■ To do: Pull every line that includes the word "users" out of the data below and copy it.

■ The data:
════════════════════

(** [/^[0-9a-f]{8}-[0-9a-f]{4}-[0-9a-f]{4}-[0-9a-f]{4}-[0-9a-f]{12}$/i.test(s)]:
    five runs of hexadecimal digits of these lengths, separated by dashes. *)
Definition isUuid (s : string) : bool :=
  match split "-" s with
  | [a; b; c; d; e] =>
      Nat.eqb (String.length a) 8 && Nat.eqb (String.length b) 4
      && Nat.eqb (String.length c) 4 && Nat.eqb (String.length d) 4
      && Nat.eqb (String.length e) 12
      && allChars isHexAnyCase a && allChars isHexAnyCase b
      && allChars isHexAnyCase c && allChars isHexAnyCase d
      && allChars isHexAnyCase e
  | _ => false
  end.

(** [/^[0-9a-f]{12,40}$/i.test(s)] *)
Definition isHash (s : string) : bool :=
  (12 <=? String.length s)%nat && (String.length s <=? 40)%nat
  && allChars isHexAnyCase s.

(** [/^v\d+$/.test(s)] *)
Definition isVersion (s : string) : bool :=
  match s with
  | String "v" rest => isNumber rest
  | _ => false
  end.

Definition resourceNames : list string :=
  ["users"; "products"; "orders"; "items"; "posts"; "comments"; "auth"; "login";
   "categories"; "tags"; "api"].

(** [/^(users|products|...|api)$/i.test(s)] *)
Definition isResourceName (s : string) : bool :=
  setHas resourceNames (toLowerCase s).

(** [/[A-F0-9]{8,}/.test(s)], with the length of the run that ends before
    [s]. *)
Fixpoint hasUpperHexRun (run : nat) (s : string) : bool :=
  match s with
  | EmptyString => false
  | String c s' =>
      if isUpperHex c
      then if (8 <=? S run)%nat then true else hasUpperHexRun (S run) s'
      else hasUpperHexRun O s'
  end.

════════════════════

■ Output for this exercise:
  ["users"; "products"; "orders"; "items"; "posts"; "comments"; "auth"; "login";
(** [/^(users|products|...|api)$/i.test(s)] *)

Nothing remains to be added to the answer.